Removing duplicate records
Once the duplicate records have been identified, developers must carefully decide which ones to remove. To delete one duplicate per UUID, the following SQL query can be used:
DELETE FROM node
WHERE nid IN (
SELECT nid FROM (
SELECT nid FROM node_field_data
WHERE uuid IN (
SELECT uuid
FROM node_field_data
GROUP BY uuid
HAVING COUNT(*) > 1
)
ORDER BY nid DESC
LIMIT 1
) AS duplicates
);
Caution: Before executing any deletion queries, it is crucial to back up the database to prevent unintended data loss.
Clearing the cache and rebuilding Drupal
After deleting duplicate records, the site’s cache should be cleared to ensure data consistency. This can be done using Drush:
drush cr
Clearing the cache ensures that Drupal properly registers the changes made to the database.
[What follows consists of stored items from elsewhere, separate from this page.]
(* ===== verification/FrotoReply.v ===== *)
(** * FrotoReply: who waits for which reply

    [general/froto/app_froto_new.c]: a thread of the gateway that sends a request to a
    sensor registers what it expects, and waits on a condition variable; the thread that
    receives messages looks for who waits for a message, puts it into the queue of
    that registration, and wakes the waiter. *)

From S2P Require Import Prelude Protobuf FrotoHeader.
From Stdlib Require Import ZArith Lia ZifyBool List Bool.
From stdpp Require Import base list numbers option gmap relations.
Open Scope Z_scope.

Definition FROTO_MAX_CONCURRENT_NUM_REPLY_ACK : nat := 40.
Definition FROTO_MAX_SINGLE_CHANNEL_CONCURRENT_NUM_REPLY_ACK : nat := 10.

(** ** Data *)

(** What is registered: the condition variable - its address -, the sensor, and the reply
    that is expected. *)
Record expectation := Expect {
  pt_cond_var : nat; pt_peer_str : list Z; ExpPrimitive : Z; ExpMsgType : Z;
  checkSeqNo : bool; ExpSeqNo : Z; SeqNo : Z
}.

#[global] Instance expectation_eq_dec : EqDecision expectation.
Proof. solve_decision. Defined.

(** [struct reply_ack_t] in the queue, with its address. A queue of messages that
    was not created yet is empty. *)
Record reply_ack_t := ReplyAck {
  ra_addr : nat; ra_exp : expectation; ExpLongPktId : Z; totalBlock : Z; currentBlock : Z;
  replyMsgQueue : list (list Z)
}.

(** The [struct reply_ack_t] that the receiver fills from a header; [replyAck]
    has [replyAckLen] elements. *)
Record received := Received {
  r_peer : list Z; r_primitive : Z; r_type : Z; r_seq : Z; r_long : Z; r_total : Z; r_current : Z; replyAck : list Z
}.

Definition received_of (h : froto_header) : received :=
  Received (sensor_id h) (primitive_type h) (message_type h) (message_seq_no h) (long_packet_id h) (total_block h)
    (current_block h) (acked_message_seq_number h).

Definition set_replyAck (l : list Z) (r : received) : received :=
  Received (r_peer r) (r_primitive r) (r_type r) (r_seq r) (r_long r) (r_total r) (r_current r) l.

(** The queue, and [is_op_done] of the condition variables. *)
Record froto := Froto { reply_ack_queue : list reply_ack_t; is_op_done : gmap nat bool }.

Definition froto_init : froto := Froto [] empty.

Definition op_done (c : nat) (st : froto) : bool := default false (is_op_done st !! c).
Definition set_op_done (c : nat) (b : bool) (st : froto) : froto := Froto (reply_ack_queue st) (<[c := b]> (is_op_done st)).
Definition set_queue (q : list reply_ack_t) (st : froto) : froto := Froto q (is_op_done st).

(** ** Registration *)

(** [q_match_addr] over the queue. *)
Definition singleChannelConcurrentCnt (peer : list Z) (q : list reply_ack_t) : nat :=
  length (filter (fun ra => pt_peer_str (ra_exp ra) = peer) q).

(** [registerReplyAck]; [addr] is what [l_malloc] returns. [None]: not registered. *)
Definition registerReplyAck (addr : nat) (e : expectation) (st : froto) : option froto :=
  if (length (pt_peer_str e) =? 0)%nat then None
  else if (FROTO_MAX_SINGLE_CHANNEL_CONCURRENT_NUM_REPLY_ACK <=? singleChannelConcurrentCnt (pt_peer_str e) (reply_ack_queue st))%nat
  then None
  else if (FROTO_MAX_CONCURRENT_NUM_REPLY_ACK <=? length (reply_ack_queue st))%nat then None
  else Some (set_queue (reply_ack_queue st ++ [ReplyAck addr e 0 0 0 []]) st).

(** [unregisterReplyAck]: all registrations that are alike are removed with their messages. *)
Definition unregisterReplyAck (e : expectation) (st : froto) : froto :=
  if (length (pt_peer_str e) =? 0)%nat then st
  else set_queue (filter (fun ra => ra_exp ra <> e) (reply_ack_queue st)) st.

Definition app_froto_gabage_clean (peer : list Z) (st : froto) : froto :=
  if (length peer =? 0)%nat then st
  else set_queue (filter (fun ra => pt_peer_str (ra_exp ra) <> peer) (reply_ack_queue st)) st.

(** ** Matching *)

(** The bytes of an array of 32-bit numbers, and back. *)
Definition u32_bytes (v : Z) : list Z := [v mod 256; v / 256 mod 256; v / 65536 mod 256; v / 16777216 mod 256].

Fixpoint u32s_of (n : nat) (bs : list Z) : list Z :=
  match n, bs with
  | S n, b0 :: b1 :: b2 :: b3 :: bs => (b0 + b1 * 256 + b2 * 65536 + b3 * 16777216) :: u32s_of n bs
  | _, _ => []
  end.

Definition memmove (bs : list Z) (dst src n : nat) : list Z :=
  take dst bs ++ take n (drop src bs) ++ drop (dst + n) bs.

(** [replyAck] without element [i]. The last argument of [memmove] is a number of
    elements where it should be one of bytes. *)
Definition remove_ack (i : nat) (l : list Z) : list Z :=
  if (i =? length l - 1)%nat then take (length l - 1) l
  else take (length l - 1)
         (u32s_of (length l) (memmove (concat (map u32_bytes l)) (4 * i) (4 * (i + 1)) (length l - i - 1))).

(** Element [i] on is [n]: the [for] loop over [replyAck]. *)
Fixpoint find_ack (n : Z) (i : nat) (l : list Z) : option nat :=
  match l with
  | [] => None
  | a :: l => if a =? n then Some i else find_ack n (S i) l
  end.

Definition set_blocks (r : received) (ra : reply_ack_t) : reply_ack_t :=
  ReplyAck (ra_addr ra) (ra_exp ra) (r_long r) (r_total r) (r_current r) (replyMsgQueue ra).
Definition set_block_counts (r : received) (ra : reply_ack_t) : reply_ack_t :=
  ReplyAck (ra_addr ra) (ra_exp ra) (ExpLongPktId ra) (r_total r) (r_current r) (replyMsgQueue ra).

Definition of_kind (ra : reply_ack_t) (r : received) : bool :=
  (ExpMsgType (ra_exp ra) =? r_type r) && (ExpPrimitive (ra_exp ra) =? r_primitive r) &&
  bool_decide (pt_peer_str (ra_exp ra) = r_peer r).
Alternative approach using Drupal Console
For those using Drupal Console, an alternative approach is to remove nodes by UUID using:
drush entity:delete node --uuid="fdd5be36-72e8-4fd0-bc14-6bbaf631be89"
Replacing the UUID with the affected record’s UUID will remove the duplicate entry cleanly.
Preventing duplicate records in the future
To avoid similar issues in the future, developers should:
- Implement UUID checks before inserting new nodes
- Use `entity_load_by_uuid` to prevent duplication
- Enable `update_existing: true` in migrations to update existing nodes rather than creating duplicates.
By following these best practices, you can maintain database integrity and prevent future errors related to duplicate records in Drupal. Ensuring clean data structures will help keep Drupal-based applications running smoothly and efficiently.